§ Exercise brief
Within the listing below, how many lines contain "mkFactory"? Only the number is wanted.

§ Working data
(* ===== verification/CoverageSet.v ===== *)
(** * Archive coverage: complete sets

    [packages/mesh-replication/src/historyArchiveCoverageSet.ts]: the summary of
    a whole set of objects, computed with one bucket per level from an ordered
    stream; having a service confirm it batch by batch; and comparing a signed
    summary with the set it should be about.  A source is what its iteration
    gives, ended by what it throws, if it throws. *)
From stdpp Require Import base numbers list strings sets sorting.
From Stdlib Require Import ZArith NArith Lia.
From S2P Require Import Prelude Unicode Json Base64 Digest Envelope Archive ArchiveSize Js Coverage.
Local Open Scope js_scope.
Local Open Scope Z_scope.

Definition ArchiveCoverageSource : Type := list value * result unit.

Record Node (T : Type) := mkNode { summary : ArchiveCoverageSummary; evidence : T }.
Arguments mkNode {T}.
Arguments summary {T}.
Arguments evidence {T}.

Record Factory (W T : Type) := mkFactory {
  leaf : list ArchiveCoverageObject -> ArchiveCoverageSummary -> M W T;
  branch : list (Node T) -> ArchiveCoverageSummary -> M W T }.
Arguments mkFactory {W T}.
Arguments leaf {W T}.
Arguments branch {W T}.

Definition incomplete : string := "Incomplete or invalid archive coverage set".

Definition sameSummary (left right : ArchiveCoverageSummary) : bool :=
  bool_decide (canonText str_leb (summary_value left) = canonText str_leb (summary_value right)).

(** [levels[height]], where a level that was never set is empty. *)
Definition bucketAt {A} (levels : list (list A)) (height : nat) : list A := default [] (levels !! height).
Definition setBucket {A} (levels : list (list A)) (height : nat) (bucket : list A) : list (list A) :=
  take height (levels ++ replicate (height - length levels) []) ++ bucket :: drop (S height) levels.

Section Reduce.
Context `{Sha256} {W T : Type}.
Variable root : list N.
Variable factory : Factory W T.

Definition combine (children : list (Node T)) : M W (Node T) :=
  summary ← liftM (archiveCoverageBranch root (map (fun child => summary_value (summary child)) children));
  evidence ← branch factory children summary;
  mret (mkNode summary evidence).

(** The loop of [push].  A branch is one level above its children and below
    level 32, so the loop ends within 32 rounds. *)
Fixpoint push (fuel : nat) (levels : list (list (Node T))) (node : Node T) : M W (list (list (Node T))) :=
  match fuel with
  | O => throwM "out of fuel"
  | S fuel =>
      let height := Z.to_nat (sum_height (summary node)) in
      let bucket := bucketAt levels height ++ [node] in
      if (length bucket <? 8)%nat then mret (setBucket levels height bucket) else
      node ← combine bucket;
      push fuel (setBucket levels height []) node
  end.

Definition pushNode : list (list (Node T)) -> Node T -> M W (list (list (Node T))) := push 33.

Definition flush (levels : list (list (Node T))) (batch : list ArchiveCoverageObject) : M W (list (list (Node T))) :=
  summary ← liftM (archiveCoverageLeaf (Arr (map object_value batch)) root);
  evidence ← leaf factory batch summary;
  pushNode levels (mkNode summary evidence).

(** The variables of the loop over the source. *)
Record Reading := mkReading { r_levels : list (list (Node T)); r_objects : list ArchiveCoverageObject; r_previous : option (list N) }.

Definition readEntry (r : Reading) (input : value) : M W Reading :=
  captured ← liftM (captureArchiveCoverageObjects (Arr [input]));
  match captured with
  | [] => throwM incomplete
  | entry :: _ =>
      requireM (match r_previous r with Some previous => str_ltb previous (cov_objectId entry) | None => true end) incomplete;;
      let objects := r_objects r ++ [entry] in
      if (length objects =? 64)%nat
      then levels ← flush (r_levels r) objects; mret (mkReading levels [] (Some (cov_objectId entry)))
      else mret (mkReading (r_levels r) objects (Some (cov_objectId entry)))
  end.

(** [for await (const input of source)] runs its body on what the source gives, and whatever the source does in between. *)
Definition Iteration : Type := (Reading -> value -> M W Reading) -> Reading -> M W Reading.

Fixpoint readEntries (body : Reading -> value -> M W Reading) (r : Reading) (source : list value) : M W Reading :=
  match source with
  | [] => mret r
  | input :: rest => r ← body r input; readEntries body r rest
  end.

(** A source that is known beforehand. *)
Definition iterate (source : ArchiveCoverageSource) : Iteration := fun body r =>
  r ← readEntries body r source.1;
  liftM source.2;;
  mret r.
Lemma bindingSnapshot_value b : binding_ok b -> bindingSnapshot (binding_value b) = Ok b.
Proof.
  intros (Hw & Hi & He & Hid & Hc & Hp & Hk). unfold bindingSnapshot. set (v := binding_value b). change (exact v _) with (Ok tt). cbn [mbind result_bind].
  change (v.["workspaceId"]) with (Str (ctx_workspaceId (eb_context b))). change (v.["indexId"]) with (Str (ctx_indexId (eb_context b))).
  change (v.["historyEpoch"]) with (Archive.int (ctx_historyEpoch (eb_context b))). change (v.["partCount"]) with (Archive.int (eb_partCount b)).
  change (v.["objectId"]) with (Str (eb_objectId b)). change (v.["objectKind"]) with (Str (kindText (eb_objectKind b))). change (v.["partIndex"]) with (Archive.int (eb_partIndex b)).
  rewrite Hw, Hi. cbn [mbind result_bind]. rewrite !epoch_int, validate_str by done. cbn [mbind result_bind]. rewrite kindOf_text.
  unfold safeInt, Archive.int. assert (isSafeInteger (eb_partIndex b) = true) as -> by (apply Is_true_true, safe_between; unfold MAX_SAFE_INTEGER in *; lia).
  rewrite (proj2 (Z.ltb_ge _ 0)), (proj2 (Z.leb_gt _ _)) by lia. cbn [orb]. destruct b as [[ws ep idx] id kind pi pc]. cbn in *.
  destruct kind; cbn; [destruct Hk as [-> ->]; done|destruct Hk as [-> ->]; done|done].
Qed.

Lemma bindingSnapshot_ok v b : bindingSnapshot v = Ok b -> binding_ok b.
Proof.
  unfold bindingSnapshot. intros (? & _ & H)%bind_ok. apply bind_ok in H as (ws & Hws & H). apply bind_ok in H as (idx & Hidx & H).
  apply bind_ok in H as (ep & [_ Hep]%epoch_ok & H). apply bind_ok in H as (pc & [_ Hpc]%epoch_ok & H). apply bind_ok in H as (id & [_ Hid]%validate_ok & H).
  destruct (kindOf _) as [kind|]; [|done]. destruct (safeInt _) as [pi|]; [|done]. revert H. guard_passed as Hg. intros [= <-].
  apply context_text_inv in Hws as Hws', Hidx as Hidx'. rewrite Hws' in Hws. rewrite Hidx' in Hidx. apply orb_false_iff in Hg as [Hg Hk]. apply orb_false_iff in Hg as [H1%Z.ltb_ge H2%Z.leb_gt].
  unfold binding_ok. cbn. split_and!; try done; try lia; intros Hne; rewrite (bool_decide_eq_false_2 _ Hne) in Hk; cbn in Hk; apply orb_false_iff in Hk as [Hz%negb_false_iff Ho%negb_false_iff]; lia.
Qed.

Lemma scopeSnapshot_ok s s' : scopeSnapshot s = Ok s' <-> s' = s /\ scope_ok s.
Proof.
  unfold scopeSnapshot, scope_ok. destruct (scopePattern (scope_scopeId s)); cbn [negb orb]; [|split; [done|by intros (_ & ? & _)]].
  destruct (length (scope_key s) =? 32)%nat eqn:Hl; cbn [negb]; [|apply Nat.eqb_neq in Hl; split; [done|by intros (_ & _ & ? & _)]]. apply Nat.eqb_eq in Hl.
  split.
  - intros (z & [[= <-] Hz]%epoch_ok & [= <-])%bind_ok. done.
  - intros (-> & _ & _ & Hz). by rewrite epoch_int.
Qed.

Lemma decoded_ok least most v bytes : decoded v least most = Ok bytes ->
  exists s, v = Str s /\ toBase64Url bytes = s /\ least <= byteLength bytes <= most /\ forallb urlChar s = true.
Proof.
  unfold decoded. destruct v; try done. guard_passed as Hg. intros (b & Hb & H)%bind_ok. revert H. guard_passed as Hh. intros [= <-].
  apply orb_false_iff in Hg as [_ Hu%negb_false_iff]. apply orb_false_iff in Hh as [Hh Hs%negb_false_iff%bool_decide_eq_true]. apply orb_false_iff in Hh as [H1%Z.ltb_ge H2%Z.ltb_ge]. by exists s.
Qed.

Lemma decoded_bytes least most bytes : Forall isByte bytes -> least <= byteLength bytes <= most -> decoded (Str (toBase64Url bytes)) least most = Ok bytes.
Proof.
  intros Hb Hl. unfold decoded. rewrite toBase64Url_length by done. unfold byteLength in *.
  assert (((most + 2) / 3 * 4 <? Z.of_nat ((length bytes * 4 + 2) / 3)) = false) as ->.
  { apply Z.ltb_ge. rewrite Nat2Z.inj_div, Nat2Z.inj_add, Nat2Z.inj_mul. change (Z.of_nat 4) with 4. change (Z.of_nat 2) with 2. change (Z.of_nat 3) with 3.
    pose proof (Z.div_mod (most + 2) 3 ltac:(lia)). pose proof (Z.mod_pos_bound (most + 2) 3 ltac:(lia)).
    apply Z.lt_succ_r, Z.div_lt_upper_bound; lia. }
  assert (forallb urlChar (toBase64Url bytes) = true) as ->.
  { apply forallb_forall. intros c Hc%list_elem_of_In. pose proof (toBase64Url_chars bytes Hb) as Hu. rewrite Forall_forall in Hu. by apply Is_true_true, Hu. }
  cbn [negb orb]. rewrite from_toBase64Url by done. cbn [mbind result_bind]. rewrite !(proj2 (Z.ltb_ge _ _)) by lia. by rewrite bool_decide_eq_true_2.
Qed.

Lemma captureEncrypted_value o : encrypted_ok o -> captureEncryptedArchiveObject (encrypted_value o) (enc_scopeId o) = Ok o.
Proof.
  intros (Hs & He & [nonce Hn] & [ciphertext Hc]). unfold captureEncryptedArchiveObject. set (v := encrypted_value o). change (exact v _) with (Ok tt). cbn [mbind result_bind].
  change (isInt 1 v.["version"]) with true. change (v.["scopeId"]) with (Str (enc_scopeId o)). rewrite (proj2 (isStr_true _ _) eq_refl), Hs. cbn [negb orb].
  change (v.["keyEpoch"]) with (Archive.int (enc_keyEpoch o)). rewrite epoch_int by done. cbn [mbind result_bind].
  change (v.["nonce"]) with (Str (enc_nonce o)). change (v.["ciphertext"]) with (Str (enc_ciphertext o)). rewrite Hn, Hc. by destruct o.
Qed.

Lemma captureEncrypted_ok v scopeId o : captureEncryptedArchiveObject v scopeId = Ok o -> enc_scopeId o = scopeId /\ encrypted_ok o.
Proof.
  unfold captureEncryptedArchiveObject. intros (? & _ & H)%bind_ok. revert H. guard_passed as Hg. intros (epoch & [_ He]%epoch_ok & H)%bind_ok.
  apply bind_ok in H as (nonce & Hn & H). apply bind_ok in H as (ciphertext & Hc & [= <-]). unfold encrypted_ok. cbn [enc_scopeId enc_keyEpoch enc_nonce enc_ciphertext].
  apply orb_false_iff in Hg as [_ Hs%negb_false_iff]. apply decoded_ok in Hn as Hn', Hc as Hc'. destruct Hn' as (sn & Hsn & _), Hc' as (sc & Hsc & _).
  rewrite Hsn in Hn |- *. rewrite Hsc in Hc |- *. split; [done|]. split; [done|]. split; [done|]. split; [by exists nonce|by exists ciphertext].
Qed.

Lemma encrypted_plain o : encrypted_ok o -> plain (encrypted_value o).
Proof.
  intros (Hs & He & [nonce Hn] & [ciphertext Hc]). apply decoded_ok in Hn as (? & [= <-] & _ & _ & Hn), Hc as (? & [= <-] & _ & _ & Hc).
  unfold scopePattern in Hs. apply andb_true_iff in Hs as [_ Hs].
  assert (forall s, forallb urlChar s = true -> units s) as Hu.
  { intros s H. apply ascii_units. rewrite forallb_forall in *. intros c Hin. specialize (H c Hin). unfold urlChar in H.
    rewrite !orb_true_iff, !andb_true_iff, !N.leb_le, !N.eqb_eq in H. apply andb_true_iff. rewrite N.leb_le, N.ltb_lt. lia. }
  unfold encrypted_value. plain_record; [done|by apply Hu|apply safe_between; unfold MAX_SAFE_INTEGER in *; lia|by apply Hu|by apply Hu].
Qed.

(** ** Sealing and opening *)
Section Sealed.
Context `{Sha256} `{!Wrapping} `{!RawKeys}.

Lemma openArchive_ok scope bindingInput ciphertextId objectInput bytes :
  openArchiveObject scope bindingInput ciphertextId objectInput = Ok bytes ->
  exists binding object, bindingSnapshot bindingInput = Ok binding /\ captureEncryptedArchiveObject objectInput (scope_scopeId scope) = Ok object /\
    enc_keyEpoch object = scope_keyEpoch scope /\ sha256Base64Url bytes = eb_objectId binding /\ ciphertextIdOf object = ciphertextId.
Proof.
  unfold openArchiveObject. intros (s & [-> Hs]%scopeSnapshot_ok & Hrest)%bind_ok. apply bind_ok in Hrest as (binding & Hb & Hrest). apply bind_ok in Hrest as (object & Ho & Hrest).
  apply bind_ok in Hrest as (? & _ & Hrest). revert Hrest. guard_passed as He. intros (nonce & Hn & Hrest)%bind_ok. apply bind_ok in Hrest as (ciphertext & Hc & Hrest). revert Hrest. guard_passed as Hid.
  destruct (aesDecrypt _ _ _ _) as [text|]; [|done]. guard_passed as Hd. intros [= <-]. exists binding, object.
  apply negb_false_iff in He, Hid, Hd. apply bool_decide_eq_true in Hid, Hd. apply Z.eqb_eq in He. done.
Qed.

Lemma seal_total scope binding bytes nonce : scope_ok scope -> binding_ok binding -> Forall isByte bytes -> byteLength bytes <= maximum binding ->
  sha256Base64Url bytes = eb_objectId binding -> Forall isByte nonce -> length nonce = 12%nat ->
  exists sealed, sealArchiveObject scope (binding_value binding) bytes nonce = Ok sealed /\ encrypted_ok (sealed_object sealed) /\
    enc_scopeId (sealed_object sealed) = scope_scopeId scope /\ enc_keyEpoch (sealed_object sealed) = scope_keyEpoch scope /\
    sealed_ciphertextId sealed = ciphertextIdOf (sealed_object sealed) /\
    openArchiveObject scope (binding_value binding) (sealed_ciphertextId sealed) (encrypted_value (sealed_object sealed)) = Ok bytes.
Proof.
  intros Hs Hb Hbytes Hmax Hid Hn Hn12. unfold sealArchiveObject. rewrite (proj2 (scopeSnapshot_ok _ _) (conj eq_refl Hs)). cbn [mbind result_bind].
  rewrite bindingSnapshot_value by done. cbn [mbind result_bind]. rewrite (proj2 (Z.ltb_ge _ _)) by done. rewrite bool_decide_eq_true_2 by done. cbn [negb].
  set (ciphertext := aesEncrypt _ _ _ _). set (object := mkEncrypted _ _ _ _). eexists. split; [done|]. cbn [sealed_object sealed_ciphertextId].
  assert (byteLength ciphertext = byteLength bytes + 16) as Hlen by (unfold byteLength, ciphertext; rewrite aes_length; lia).
  assert (Forall isByte ciphertext) as Hcb by by apply aes_bytes.
  assert (16 <= byteLength ciphertext <= maximum binding + 16) as Hrange by (rewrite Hlen; unfold byteLength in *; lia).
  assert (maximum binding <= MAX_ARCHIVE_PART_BYTES) as Hm by by (unfold maximum; destruct (eb_objectKind binding)).
  assert (byteLength nonce = 12) as Hnl by (unfold byteLength; lia).
  assert (encrypted_ok object) as Hok.
  { split_and!; [apply Hs|apply Hs|apply Hs|exists nonce; apply decoded_bytes; [done|lia]|exists ciphertext; apply decoded_bytes; [done|lia]]. }
  split_and!; try done. unfold openArchiveObject. rewrite (proj2 (scopeSnapshot_ok _ _) (conj eq_refl Hs)). cbn [mbind result_bind].
  rewrite bindingSnapshot_value by done. cbn [mbind result_bind]. change (scope_scopeId scope) with (enc_scopeId object). rewrite captureEncrypted_value by done. cbn [mbind result_bind].
  rewrite validate_str by apply Is_true_true, sha256Base64Url_pattern. cbn [mbind result_bind]. change (enc_keyEpoch object) with (scope_keyEpoch scope). rewrite Z.eqb_refl. cbn [negb].
  change (enc_nonce object) with (toBase64Url nonce). change (enc_ciphertext object) with (toBase64Url ciphertext). rewrite !decoded_bytes by (done || lia). cbn [mbind result_bind].
  rewrite bool_decide_eq_true_2 by done. cbn [negb]. unfold ciphertext. rewrite aes_correct by done. by rewrite bool_decide_eq_true_2.
Qed.
End Sealed.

§ Your solution
2